Cominciò a correre, verso casa, cercando di convincersi di aver agito nel modo migliore possibile. Ormai il Cimitero delle Astronavi era totalmente prosciugato, durante la sua ultima perlustrazione allo Star Destoyer Inflictor, ultima astronave caduta sul pianeta, aveva trovato giusto qualche nucleo secondario periferico e ciò che rimaneva di un fusibile per torrette leggere. Dalla battaglia di Endor, con la caduta dell’Impero, nessuna nave degna di nota aveva secato l’orbita del pianeta. Erano tempi duri, durissimi. Con quelle scorte, Rey si sarebbe assicurata la sopravvivenza nell’imminente Grande Vuoto. Ne aveva già vissuto uno, qualche anno prima. Poi un’enorme tempesta di sabbia aveva scoperto la carcassa dell’Inflictor, i prospettori locali avevano ricominciato a trovare materiale e qualche piccola navetta, soprattutto di curiosi, era atterrata all’Avampsoto di Niima. Era appena rientrata nel suo piccola tenda quando ci pensò. Si gettò a terra, svuotò la tracolla e rimase ferma, inginocchiata, ad osservare il bottino. Poteva aspettare ancora. Questa volta, si convinse, poteva resistere abbastanza per aspettare l’arrivo della propria famiglia. Derelitto tra i relitti.

Nel frattempo, poco lontano, due incrociatori classe Lambada si posarono sulla sabbia. Pochi secondi dopo, una dozzina di stormtrooper stava mettendo a soqquadro l’Avamposto. I soldati fermavano e interrogavano ogni essere che incrociassero con lo sguardo, alla ricerca spasmodica e febbrile di qualcosa.
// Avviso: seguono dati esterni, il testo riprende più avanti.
(** The identity of a module is a function of the module alone: two sealings
    that succeed, under any two allocators, give the same identity. *)
Theorem seal_deterministic alloc1 grow1 alloc2 grow2 m m1 m2 :
  yvex_ir_seal alloc1 grow1 m = (m1, Done tt) -> yvex_ir_seal alloc2 grow2 m = (m2, Done tt) -> m1 = m2.
Proof.
  unfold yvex_ir_seal. destruct (m_sealed m); [by intros [= <-] [= <-]|]. intros H1 H2.
  destruct (yvex_ir_print alloc1 grow1 m seal_arena) as [b1 [[]| |]] eqn:E1; [|done..].
  destruct (yvex_ir_print alloc2 grow2 m seal_arena) as [b2 [[]| |]] eqn:E2; [|done..].
  destruct (print_same_text _ _ _ _ _ _ _ _ _ E1 E2) as (text & Ht1 & Ht2).
  cbn in Ht1, Ht2. rewrite Ht1 in H1. rewrite Ht2 in H2.
  destruct (ir_identity_digest text); [|done]. simplify_eq. done.
Qed.

Lemma print_deterministic_witness :
  exists b1 b2 text, yvex_ir_print grant grant demo_module seal_arena = (b1, Done tt) /\
    yvex_ir_print grant grant demo_module (mk_bytes [1; 2; 3] 3 100000 8) = (b2, Done tt) /\
    bytes_data b1 = text /\ bytes_data b2 = [1; 2; 3] ++ text.
Proof.
  destruct (yvex_ir_print grant grant demo_module seal_arena) as [b1 r1] eqn:E1.
  assert (r1 = Done tt) as -> by (vm_compute in E1; congruence).
  destruct (yvex_ir_print grant grant demo_module (mk_bytes [1; 2; 3] 3 100000 8)) as [b2 r2] eqn:E2.
  assert (r2 = Done tt) as -> by (vm_compute in E2; congruence).
  destruct (print_deterministic grant grant grant grant demo_module seal_arena
    (mk_bytes [1; 2; 3] 3 100000 8) b1 b2 E1 E2) as (text & H1 & H2).
  exists b1, b2, text. split; [reflexivity|]. split; [reflexivity|]. split; [exact H1|exact H2].
Defined.

Lemma seal_spec_witness :
  exists m', yvex_ir_seal grant grant demo_module = (m', Done tt) /\ m_sealed m' = true /\
    yvex_sha256_hex_valid (yvex_ir_identity m') = true.
Proof.
  pose proof (seal_spec grant grant demo_module demo_reachable) as H.
  assert (is_done (yvex_ir_seal grant grant demo_module).2 = true) as Hdone by (vm_compute; reflexivity).
  destruct (yvex_ir_seal grant grant demo_module) as [m' r]. cbn [snd] in Hdone. apply is_done_Done in Hdone as [[] ->].
  exists m'. split; [reflexivity|].
  assert (native_dialects (m_dialects demo_module)) as Hd by (intros d; exact id).
  specialize (H Hd). assert (m_sealed demo_module = false) as Hs by (vm_compute; reflexivity).
  rewrite Hs in H. destruct H as (_ & bytes & _ & -> & Hv). split; [reflexivity|exact Hv].
Defined.

Lemma seal_deterministic_witness :
  exists m', yvex_ir_seal grant grant demo_module = (m', Done tt) /\
    yvex_ir_seal (fun k => Nat.leb k 6) grant demo_module = (m', Done tt).
Proof.
  assert (is_done (yvex_ir_seal grant grant demo_module).2 = true) as H1 by (vm_compute; reflexivity).
  assert (is_done (yvex_ir_seal (fun k => Nat.leb k 6) grant demo_module).2 = true) as H2
    by (vm_compute; reflexivity).
  pose proof (seal_deterministic grant grant (fun k => Nat.leb k 6) grant demo_module) as H.
  destruct (yvex_ir_seal grant grant demo_module) as [m1 r1]. cbn [snd] in H1. apply is_done_Done in H1 as [[] ->].
  destruct (yvex_ir_seal (fun k => Nat.leb k 6) grant demo_module) as [m2 r2].
  cbn [snd] in H2. apply is_done_Done in H2 as [[] ->]. exists m1. split; [reflexivity|].
  rewrite (H m1 m2 eq_refl eq_refl). reflexivity.
Defined.
Lemma mapO_length {A B} (f : A -> outcome B) l k : mapO f l = Done k -> zlen k = zlen l.
  Proof.
    revert k. induction l as [|x l IH]; intros k; cbn; [by intros [= <-]|].
    intros (y & _ & (ys & Hys & [= <-])%bind_Done)%bind_Done. autorewrite with zlen.
    by rewrite (IH ys).
  Qed.

Lemma construct_Done c s s' id :
    rw_construct heap c s = (s', Done id) ->
    ir_run (heap (rw_clock s)) c (rw_output s) = (rw_output s', Done id) /\
    rw_values s' = rw_values s.
  Proof.
    unfold rw_construct. destruct (ir_run _ c (rw_output s)) as [out r]. by intros [= <- ->].
  Qed.

Lemma signature_interface f s s' :
    rewrite_signature heap m types f s = (s', Done tt) ->
    interface (rw_output s') = interface (rw_output s) ++ [(f_symbol f, f_effects f, zlen (f_results f))].
  Proof.
    unfold rewrite_signature. intros (b & s1 & [-> _]%so_lift_Done & H)%so_bind_Done.
    apply so_bind_Done in H as (al & s2 & [= <- _] & H).
    apply so_bind_Done in H as ([] & s3 & [-> _]%so_lift_Done & H).
    apply so_bind_Done in H as (args & s4 & [-> _]%so_lift_Done & H).
    apply so_bind_Done in H as (res & s5 & [-> Hres]%so_lift_Done & H).
    apply so_bind_Done in H as (id & s6 & [E _]%construct_Done & [= <-]).
    apply mapO_length in Hres. cbn in E.
    pose proof (ir_run_interface (heap (S (rw_clock s)))
      (CallFunction (f_symbol f) args res (f_effects f)) (rw_output s)) as Hi.
    cbn [ir_run] in Hi, E. rewrite E in Hi. cbn in Hi. by rewrite Hi, Hres.
  Qed.

Lemma signatures_interface fs s s' :
    so_each (rewrite_signature heap m types) fs s = (s', Done tt) ->
    interface (rw_output s') = interface (rw_output s)
      ++ ((fun f => (f_symbol f, f_effects f, zlen (f_results f))) <$> fs).
  Proof.
    revert s. induction fs as [|f fs IH]; intros s; cbn.
    { intros [= <-]. by rewrite app_nil_r. }
    intros ([] & s1 & Hf & H)%so_bind_Done. rewrite (IH _ H), (signature_interface _ _ _ Hf).
    by rewrite <- app_assoc.
  Qed.

Lemma bodies_interface l L :
    keeps (fun out => interface out = L)
      (so_each (rewrite_body heap m live aliases inline_calls types) l).
  Proof.
    apply keeps_each. intros i _. unfold rewrite_body. apply keeps_lift_bind. intros f _.
    apply keeps_bind; [apply keeps_get|]. intros s. apply keeps_lift_bind. intros g _.
    apply block_keeps; intros; rewrite ir_run_interface; by rewrite app_nil_r.
  Qed.
End Interface.

Lemma keeps_Done {A} (P : yvex_ir_module -> Prop) (c : SO ir_rewrite A) s s' a :
  keeps P c -> c s = (s', Done a) -> P (rw_output s) -> P (rw_output s').
Proof. intros Hk E Hs. specialize (Hk s Hs). by rewrite E in Hk. Qed.

Lemma types_keeps (P : yvex_ir_module -> Prop) heap input types :
  (forall alloc t m, P m -> P (ir_run alloc (CallType t) m).1) ->
  keeps P (rewrite_types heap input types).
Proof.
  intros HP. revert types. induction input as [|t input IH]; intros types; cbn; [apply keeps_ret|].
  apply keeps_lift_bind. intros t' _. apply keeps_bind; [|auto]. apply keeps_construct. auto.
Qed.

Lemma build_interface heap m live aliases inline_calls s s' :
  rewrite_build heap m live aliases inline_calls s = (s', Done tt) ->
  interface (rw_output s') = interface (rw_output s) ++ interface m.
Proof.
  unfold rewrite_build. intros (al & s1 & [= <- _] & H)%so_bind_Done.
  apply so_bind_Done in H as ([] & s2 & [-> _]%so_lift_Done & H).
  apply so_bind_Done in H as ([] & s3 & Hdims & H).
  apply so_bind_Done in H as (types & s4 & Htypes & H).
  unfold ir_rewrite_functions in H. apply so_bind_Done in H as ([] & s5 & Hsig & Hbody).
  eapply (keeps_Done (fun out => interface out = interface (rw_output s))) in Hdims; [| |done].
  2:{ apply keeps_each. intros d _. apply keeps_bind; [|intros; apply keeps_ret].
      apply keeps_construct. intros al' out Hout. rewrite ir_run_interface. by rewrite app_nil_r. }
  eapply (keeps_Done (fun out => interface out = interface (rw_output s))) in Htypes; [| |done].
  2:{ apply types_keeps. intros al' t out Hout. rewrite ir_run_interface. by rewrite app_nil_r. }
  apply signatures_interface in Hsig. rewrite Htypes in Hsig.
  by apply (keeps_Done _ _ _ _ _ (bodies_interface _ _ _ _ _ _ _ _) Hbody).
Qed.

(** What a pass that rewrites [m] promises about the module it publishes: it is
    the seal of a verified module built through the constructors, with the name,
    source identity, dialects and function signatures of [m]. *)
Definition published (m out : yvex_ir_module) : Prop :=
  ir_reachable out /\ m_sealed out = true /\
  (exists alloc pre identity, yvex_ir_verify alloc pre = Done tt /\ out = seal_with identity pre) /\
  origin out = origin m /\ interface out = interface m.

Lemma rewrite_published heap m live aliases inline_calls out :
  ir_reachable m -> native_dialects (m_dialects m) ->
  ir_rewrite_module heap m live aliases inline_calls = Done out ->
  yvex_ir_verify (heap 0%nat) m = Done tt /\ published m out /\
  derived m live aliases inline_calls out.
Proof.
  intros Hm Hdia. unfold ir_rewrite_module.
  intros ([] & Hver & (o & Hopen & H)%bind_Done)%bind_Done.
  destruct ((_ ← _; rw_seal heap) _) as [s2 [u| |]] eqn:E; [|done..]. injection H as <-. destruct u.
  apply so_bind_Done in E as ([] & s1 & Eb & Es).
  assert (built m live aliases inline_calls o /\ interface o = []) as [Ho Hi].
  { pose proof (reach_open _ _ _ _ _ Hopen) as Hr. unfold yvex_ir_module_open in Hopen.
    destruct (_ || _); [done|]. destruct (negb _); [done|]. injection Hopen as <-.
    split; [|done]. constructor; [done..|]. intros i op. cbn. by rewrite zget_nil. }
  pose proof (build_interface _ _ _ _ _ _ _ Eb) as Hint. cbn in Hint. rewrite Hi in Hint.
  apply (keeps_Done _ _ _ _ _ (built_build m live aliases inline_calls Hm Hdia heap)) in Eb;
    [|exact Ho]. destruct Eb as [Hr Hs Hor Hd]. unfold rw_seal in Es.
  destruct (yvex_ir_seal _ _ _) as [sealed r] eqn:Eseal. injection Es as <- ->. cbn.
  apply seal_Done in Eseal as (Hv & identity & ->); [|done|by eapply origin_native|done].
  split; [done|]. split; [|done]. split_and!; [by apply reach_seal|done|eauto|done|done].
Qed.


(** ** Pipeline *)

Lemma name_scan_length chars index previous dot i p d :
  0 <= index -> name_scan chars index previous dot = Some (i, p, d) -> i < YVEX_IR_NAME_CAP ->
  i = index + zlen chars.
Proof.
  revert index previous dot. induction chars as [|c chars IH]; intros index previous dot Hi; cbn.
  { intros [= <- _ _] _. unfold zlen. cbn. lia. }
  destruct (YVEX_IR_NAME_CAP <=? index) eqn:E; [intros [= <- _ _]; lia|].
  rewrite zlen_cons. destruct (c =? DOT).
  - destruct (_ || _); [done|]. intros H Hlt. apply IH in H; lia.
  - destruct (negb _); [done|]. intros H Hlt. apply IH in H; lia.
Qed.

Lemma name_valid_length name qualified :
  yvex_ir_name_valid name qualified = true -> Z.of_nat (String.length name) < YVEX_IR_NAME_CAP.
Proof.
  unfold yvex_ir_name_valid. assert (zlen (string_bytes name) = Z.of_nat (String.length name)) as Hl.
  { unfold zlen, string_bytes. rewrite length_fmap. f_equal.
    induction name as [|a name IH]; [done|]. cbn. by rewrite IH. }
  destruct (string_bytes name) as [|c l] eqn:E; [done|]. rewrite <- E in *.
  destruct (name_scan (string_bytes name) 0 0 false) as [[[i p] d]|] eqn:Es; [|done].
  intros H. bool_hyps. apply name_scan_length in Es; lia.
Qed.

Lemma substring_all text n : (String.length text <= n)%nat -> String.substring 0 n text = text.
Proof.
  revert n. induction text as [|a text IH]; intros [|n] H; cbn in *; try done; try lia.
  f_equal. apply IH. lia.
Qed.

(** A copy that fits its buffer is exact. *)
Lemma text_copy_fits dst cap text :
  Z.of_nat (String.length text) < cap -> yvex_core_text_copy dst cap (Some text) = text.
Proof.
  intros H. unfold yvex_core_text_copy. replace (cap =? 0) with false by lia. cbn.
  apply substring_all. lia.
Qed.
“Lei”, disse uno di loro ad Unklar Plutt, che era rimasto dentro la gabbia per tutto il tempo della perlustrazione, “ha visto un’unità BB passare da queste parti?”
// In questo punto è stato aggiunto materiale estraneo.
Lemma verified_run i op v :
    zget (m_operations m) i = Some op -> def_verify (op_definition op) = Some v ->
    verifier_run v m i = Done tt.
  Proof.
    intros Hop Hv. destruct (verified_ok _ _ Hop)
      as (op' & _ & _ & _ & Hop' & _ & _ & _ & _ & _ & _ & _ & _ & (w & Hw' & Hrun) & _).
    assert (op' = op) as -> by congruence. congruence.
  Qed.

  (** The function a verified call resolves, with its arity. *)
Lemma verified_call i op :
    zget (m_operations m) i = Some op -> is_named "core.call" op = true ->
    exists a text target f body,
      find_attribute "callee" (op_attributes op) = Some a /\ value_text a = Done text /\
      yvex_ir_function_find m text = Some target /\
      zget (m_functions m) target = Some f /\ zget (m_blocks m) (f_body f) = Some body /\
      zlen (op_operands op) = zlen (b_arguments body) /\
      zlen (op_results op) = zlen (f_results f).
  Proof.
    intros Hop Hn. unfold is_named in Hn.
    pose proof (builtin_forall calls_checked _ ltac:(vm_compute; reflexivity)
      (definition_builtin _ _ Hop)) as Hd. unfold calls_checked in Hd. rewrite Hn in Hd. cbn in Hd.
    apply bool_decide_eq_true in Hd. pose proof (verified_run _ _ _ Hop Hd) as H. cbn in H.
    unfold core_call in H. apply bind_Done in H as (op' & Hop'%read_at_Done & H).
    assert (op' = op) as -> by congruence. unfold yvex_ir_attribute_get, yvex_ir_operation_at in H.
    rewrite Hop in H. destruct (find_attribute "callee" (op_attributes op)) as [a|] eqn:Ha; [|done].
    apply bind_Done in H as (target & Ht & H). apply bind_Done in Ht as (text & Htext & [= Ht]).
    destruct target as [target|]; [|done].
    apply bind_Done in H as (f & Hf%read_at_Done & H).
    apply bind_Done in H as (body & Hbody%read_at_Done & H).
    apply bind_Done in H as ([] & Hg%refuse_if_Done & _). bool_hyps.
    exists a, text, target, f, body. repeat split; try done; lia.
  Qed.

  (** The last operation of a function body returns its results. *)
Lemma verified_return i f body :
    zget (m_functions m) i = Some f -> zget (m_blocks m) (f_body f) = Some body ->
    exists fin, zget (m_operations m) (b_last_operation body) = Some fin /\
      zlen (op_operands fin) = zlen (f_results f).
  Proof.
    intros Hf Hbody. destruct (bodies_terminated _ _ _ _ Hver Hf) as (b & fin & Hb & Hlast & Hterm).
    assert (b = body) as -> by congruence. exists fin. split; [done|].
    destruct (functions_bodies _ (wf_functions _ _ Hw) _ _ Hf) as (b & Hb' & Hbf & Hpar).
    assert (b = body) as -> by congruence.
    assert (op_block fin = f_body f) as Hblock.
    { destruct (wf_chains _ _ Hw _ _ Hbody) as [_ Hl]. rewrite Hl in Hlast.
      destruct (last (block_ops (m_operations m) (f_body f))) as [j|] eqn:Ej.
      - apply last_Some_elem_of in Ej. cbn in Hlast.
        apply elem_of_block_ops in Ej as (o & Ho & Hob). congruence.
      - cbn in Hlast. apply zget_Some_range in Hlast.
        pose proof (storage_objects _ (wf_storage _ _ Hw)).
        unfold IR_OBJECT_LIMIT, YVEX_IR_NONE, UINT32_MAX in *. lia. }
    pose proof (builtin_forall terminators_checked _ ltac:(vm_compute; reflexivity)
      (definition_builtin _ _ Hlast)) as Hd. unfold terminators_checked in Hd.
    replace (def_terminator _ =? 0) with false in Hd by lia. cbn [orb] in Hd. apply orb_true_iff in Hd as [Hd|Hd]; apply bool_decide_eq_true in Hd;
      pose proof (verified_run _ _ _ Hlast Hd) as H; cbn in H.
    - unfold core_return in H. apply bind_Done in H as (o & Ho%read_at_Done & H).
      assert (o = fin) as -> by congruence. rewrite Hblock in H.
      apply bind_Done in H as (b' & Hb''%read_at_Done & H). assert (b' = body) as -> by congruence.
      apply bind_Done in H as (g & Hg%read_at_Done & H). rewrite Hbf in Hg.
      assert (g = f) as -> by congruence.
      apply bind_Done in H as ([] & Hr%refuse_if_Done & _). bool_hyps. lia.
    - unfold core_yield in H. apply bind_Done in H as (o & Ho%read_at_Done & H).
      assert (o = fin) as -> by congruence. rewrite Hblock in H.
      apply bind_Done in H as (b' & Hb''%read_at_Done & H). assert (b' = body) as -> by congruence.
      rewrite Hpar in H. unfold yvex_ir_operation_at in H. rewrite zget_None in H; [done|].
      pose proof (storage_objects _ (wf_storage _ _ Hw)).
      unfold IR_OBJECT_LIMIT, YVEX_IR_NONE, UINT32_MAX in *. lia.
  Qed.
End Verified.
“Signore mio, questo è il suo giorno fortunato! Ho proprio un’unità BB nuova di zecca!”, disse sfregandosi le mani, ingolosito dall’ammontare di crediti che avrebbe ricevuto per quel piccolo droide. Il soldato contattò gli altri tramite la radio, che immediatamente si ammassarono, circondando la piccola rimessa.

“Ci mostri immediatamente l’unità!” sbraitò uno di loro, mentre si scrollava la polvere dalla spalla verniciata di un acceso giallo. Il rozzo mercante prese il piccolo robot, che aveva chiuso in una gabbia sotto il bancone, e lo mostrò ai militari.
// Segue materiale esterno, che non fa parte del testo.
(* ===== verification/IrSerialization.v ===== *)
(** * IrSerialization: the binary form of a module

    Models [src/ir/serialization.c]: the little-endian field codecs, the writer
    of sealed modules and the reader of untrusted bytes, which rebuilds the
    module through the constructors, seals it and compares identities.

    The reader's position, value map and module are threaded as state; every
    access to the input buffer is a checked read of the model, so an access
    outside the buffer would be a fault.  A C reading function that returns 0
    makes [yvex_ir_decode] refuse with one reason; here it refuses with that
    reason directly.  [heap k] is the allocator of the [k]-th allocating step. *)

From Stdlib Require Import ZArith Lia Bool.
From stdpp Require Import base list option numbers strings sets.
From S2P Require Import Prelude Core Words Sha256 Text Float64 IrData IrCore IrSequence IrNeural IrModule IrInvariant IrVerify IrSafety IrPrint IrPasses IrPassSafety.

Definition IR_BINARY_LIMIT : Z := 64 * 1024 * 1024.

(** ** Writer *)

Record ir_encoder : Type := mk_encoder {
  en_bytes : yvex_core_bytes;
  en_grants : nat
}.

Definition encode_failed {A} : outcome A :=
  Refuse YVEX_ERR_NOMEM "binary projection exceeds allocation/output budget".

Section Writer.
  Context (alloc : allocator).

Definition en_append (data : list Z) : SO ir_encoder unit := fun e =>
  match yvex_core_bytes_append (alloc (en_grants e)) (en_bytes e) data with
  | None => (e, encode_failed)
  | Some b => (mk_encoder b (S (en_grants e)), Done tt)
  end.

Definition ir_put (value : Z) : SO ir_encoder unit := en_append (le_bytes 8 value).

Definition ir_put_text (text : string) : SO ir_encoder unit :=
  ir_put (Z.of_nat (String.length text));; en_append (string_bytes text).

Definition ir_type_write (t : yvex_ir_type) : SO ir_encoder unit :=
  ir_put (ty_kind t);; ir_put (ty_scalar t);; ir_put (ty_rank t);;
  ir_put_text (ty_domain t);; ir_put (ty_member_count t);;
  so_each (fun i => ir_put (ext_symbol (shape_at t i));; ir_put (ext_extent (shape_at t i)))
    (zseq (ty_rank t));;
  so_each (fun i => ir_put (member_at t i)) (zseq (ty_member_count t)).

Definition ir_attribute_write (a : yvex_ir_attribute) : SO ir_encoder unit :=
  ir_put_text (attr_name a);; ir_put (attr_kind a);;
  match attr_value a with
  | AttrText text | AttrSymbol text => ir_put_text text
  | AttrF64 bits => ir_put bits
  | AttrType type => ir_put type
  | AttrU64 integer | AttrBool integer => ir_put integer
  | AttrOther _ integer => ir_put integer
  end.

(** The operations of a chain, in order. *)
Fixpoint chain_list (fuel : nat) (m : yvex_ir_module) (id : Z) : outcome (list Z) :=
  match fuel with
  | O => Fault OutOfFuel
  | S fuel =>
      if id =? YVEX_IR_NONE then Done [] else
      op ← operations_read m id; rest ← chain_list fuel m (op_next op); Done (id :: rest)
  end.

(** [m->values[id].type] *)
Definition put_value_type (m : yvex_ir_module) (id : Z) : SO ir_encoder unit :=
  v ← so_lift (values_read m id); ir_put (v_type v).

(** [recurse] writes a nested block. *)
Definition operation_write (recurse : Z -> SO ir_encoder unit) (m : yvex_ir_module) (id : Z)
    : SO ir_encoder unit :=
  op ← so_lift (operations_read m id);
  _ ← ir_put_text (def_name (op_definition op));
  _ ← ir_put (def_version (op_definition op));
  _ ← ir_put (zlen (op_operands op));
  _ ← ir_put (zlen (op_results op));
  _ ← ir_put (zlen (op_attributes op));
  _ ← ir_put (zlen (op_regions op));
  _ ← so_each ir_put (op_operands op);
  _ ← so_each (fun r => ir_put r;; put_value_type m r) (op_results op);
  _ ← so_each ir_attribute_write (op_attributes op);
  so_each (fun r =>
    region ← so_lift (blocks_read m r);
    _ ← ir_put (zlen (b_arguments region));
    _ ← so_each (put_value_type m) (b_arguments region);
    recurse r) (op_regions op).

(** A region lies in a later block than its operation, so nesting is bounded by
    the number of blocks. *)
Fixpoint ir_block_write (fuel : nat) (m : yvex_ir_module) (block_id : Z) : SO ir_encoder unit :=
  match fuel with
  | O => so_lift (Fault OutOfFuel)
  | S fuel =>
      block ← so_lift (blocks_read m block_id);
      _ ← ir_put (zlen (b_arguments block));
      _ ← so_each ir_put (b_arguments block);
      ids ← so_lift (chain_list (chain_fuel m) m (b_first_operation block));
      _ ← ir_put (u32 (zlen ids));
      so_each (operation_write (ir_block_write fuel m) m) ids
  end.

Definition block_fuel (m : yvex_ir_module) : nat := S (length (m_blocks m)).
“E’ il droide che stiamo cercando. Quest’unità BB è proprietà del Nuovo Ordine, pertanto deve consegnarcela immediatamente”.

“Ma, ma…signori miei” balbettò il mercante, “ho impiegato ore per recuperarlo nel centro del deserto e portarlo qui! Almeno, fatemi recuperare il materiale che ho speso per la…”

“Recuperate immediatamente quel droide”, comandò quello che doveva essere il capitano della squadra, che riposizionò nella fondina il blaster ancora fumante.

I due incrociatori, appesantiti dal droide, ritornarono per fare rapporto al generale Hux e a Kylo Ren, impazienti di impossessarsi della mappa per arrivare a Luke Skywalker. Prima di raggiungere la mesosfera, i caccia sorvolarono su una piccola tenda, alla quale era appena arrivato l’assetato Finn. All’interno c’era una giovane donna accasciata atterra. Tutt’attorno il disordine, come se ci fosse stato uno scontro, probabilmente un furto. Dal volto affusolato e pallido della ragazza scese una lacrima, che cadde nella pozza di rugiada nella quale era immersa. Una pozza piena di migliaia di Midi-chlorian.